In this case the answer to question No. 2 can be found by stepping back and looking at the context: see ‘photo four’ (below).
What we were looking at is a porous “concrete” slab made of local dirt mixed with cement in a ratio of about 6:1. During the high-rainfall months ground water rises bringing water-soluble minerals to the surface. One side of the slab is exposed to high rainfall and much of the salt gets washed away and biological succession is visible in the growth of algae; on the inside of the tin structure the microclimate is much drier and there is less “flooding” so we find concentrations of water-soluble minerals building up.
“Photo five” shows an edge of a human-made lake in a broader landscape setting. This environment is situated in the tropics and receives about 700mm rainfall annually. Rain comes down intermittently mainly in the warmer part of the year over a time period that can range from a few weeks to a few months.
From two thousand feet above the ground we can readily see bare eroding areas. Devoid of ground cover, these areas supply loose particles from the surface and from gullies. Water-soluble minerals (that reach the surface through surface-evaporation much like what we saw in ‘photo two’) are washed into the lake with these particles. New and higher groundwater-levels around the edge of the lake speed up the process of ‘salting up’ the lake. As more sediment enters the lake, the volume of water-storage in relation annual surface-evaporation becomes smaller. This factor also contributes to rising salinity in the lake. In the short to medium term the picture is blurred by another process: The country covered with grass, shrubs and trees will supply organic material that also gets washed to the lake. Much of the debris left behind after wildfire gets flushed along too. As watercourses leading into the lake get choked up with these nutrients we tend to find an obvious increase in fertility, biomass and also in biodiversity around the lake’s edge. Good news? - Maybe… the key is Landscape Management.

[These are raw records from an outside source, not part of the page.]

(* ===== verification/ToyBuf.v ===== *)
(** * ToyBuf: a concrete buffer format

    An executable instance of [ProtocolBuffers] and [LicenseBuffers] that
    satisfies their laws: fields in order, scalars big-endian, strings and
    vectors with a presence byte and a length.  It shows that the laws can
    hold together, and lets the examples of the other files run. *)

From S2P Require Import Prelude FlatBuf.

(** ** Parsers *)

Definition parser (A : Type) : Type := bytes → option (A * bytes).

Definition p_ret {A} (a : A) : parser A := fun bs => Some (a, bs).
Definition p_bind {A B} (p : parser A) (f : A → parser B) : parser B := fun bs =>
  match p bs with Some (a, rest) => f a rest | None => None end.
#[local] Notation "'let*' x := p 'in' k" := (p_bind p (fun x => k))
  (at level 10, x name, p at level 100, k at level 200).

(** [e] is the encoding of [a]: [p] reads [a] from it and nothing beyond. *)
Definition parses {A} (p : parser A) (e : bytes) (a : A) : Prop :=
  ∀ rest, p (e ++ rest) = Some (a, rest).

Lemma parses_ret {A} (a : A) : parses (p_ret a) [] a.
Proof. by intros rest. Qed.

Lemma parses_bind {A B} (p : parser A) (f : A → parser B) e e' a b :
  parses p e a → parses (f a) e' b → parses (p_bind p f) (e ++ e') b.
Proof. intros Hp Hf rest. unfold p_bind. by rewrite <- app_assoc, Hp, Hf. Qed.

Lemma parses_map {A B} (p : parser A) (g : A → B) e a :
  parses p e a → parses (let* x := p in p_ret (g x)) e (g a).
Proof. intros Hp rest. unfold p_bind. by rewrite Hp. Qed.

Lemma parses_last {A B} (p : parser A) (f : A → parser B) e a b :
  parses p e a → f a = p_ret b → parses (p_bind p f) e b.
Proof. intros Hp Hf rest. unfold p_bind. by rewrite Hp, Hf. Qed.

Definition p_take (n : Z) : parser bytes := fun bs =>
  if zlen bs <? n then None else Some (take (Z.to_nat n) bs, drop (Z.to_nat n) bs).

Lemma parses_take n bs : zlen bs = n → parses (p_take n) bs bs.
Proof.
  intros <- rest. unfold p_take. rewrite zlen_app.
  destruct (Z.ltb_spec (zlen bs + zlen rest) (zlen bs)); [pose proof (zlen_nonneg rest); lia|].
  unfold zlen. by rewrite Nat2Z.id, take_app_length, drop_app_length.
Qed.

Definition e_uint (n : nat) (v : Z) : bytes := be_split n v.
Definition p_uint (n : nat) : parser Z :=
  let* bs := p_take (Z.of_nat n) in p_ret (be_join bs).

Lemma parses_uint n v : in_width (8 * Z.of_nat n) v → parses (p_uint n) (e_uint n v) v.
Proof.
  intros Hv. unfold p_uint, e_uint. rewrite <- (be_join_split_small n v Hv) at 2.
  apply parses_map, parses_take, zlen_be_split.
Qed.

Definition e_int8 (v : Z) : bytes := e_uint 1 (v + 128).
Definition p_int8 : parser Z := let* v := p_uint 1 in p_ret (v - 128).

Lemma parses_int8 v : int8 v → parses p_int8 (e_int8 v) v.
Proof.
  unfold int8. intros Hv. unfold p_int8, e_int8.
  replace v with ((v + 128) - 128) at 2 by lia.
  apply (parses_map (p_uint 1) (fun x => x - 128)), parses_uint.
  unfold in_width. cbn. lia.
Qed.

Lemma parses_flag b : parses (p_uint 1) (e_uint 1 (Z.b2z b)) (Z.b2z b).
Proof. apply parses_uint. destruct b; split; done. Qed.

(** A length-prefixed byte string behind a presence byte. *)
Definition e_vec (o : option bytes) : bytes :=
  match o with None => e_uint 1 0 | Some v => e_uint 1 1 ++ e_uint 4 (zlen v) ++ v end.
Definition p_vec : parser (option bytes) :=
  let* flag := p_uint 1 in
  if flag =? 0 then p_ret None
  else let* n := p_uint 4 in let* v := p_take n in p_ret (Some v).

Unless, such a situation is effectively managed, it is highly probable that in the long-term the current trend of ‘less groundcover’ where the water flows from, will continue. The consequence would be an increasing transfer of soluble minerals into the lake. If the aquatic life that is developing in the lake cannot deal with this gradual increase in salinity, in time, the lake will turn into a salt lake and it will kill the vegetation around it’s edge. A processes much like the one that changed many of Australia’s natural fresh-water lakes into salt lakes so many years ago?
It is of course a “natural process” inasmuch as natural principles and laws apply to what-ever “changes” have taken place. If human induced disturbance triggers such a process, it can then be argued that “what we get” is “natural”.
What sort of “change” must we humans induce at landscape levels so that “what we get” is “what we need”?
The good news is that we are not alone in our thinking!
Do you know about the Matetzi Project? http://managingwholes.com/zimbabwe.htm
We are also beginning to get these sorts of results in other countries: http://managingwholes.com/__land.htm
Conventional “control-referenced” and “reductionist-type” research does not become obsolete. It still remains important to maintain and improve industry and to gather data for information. However at landscape levels we require “goal referenced research” to provide the basis for sustainable productivity.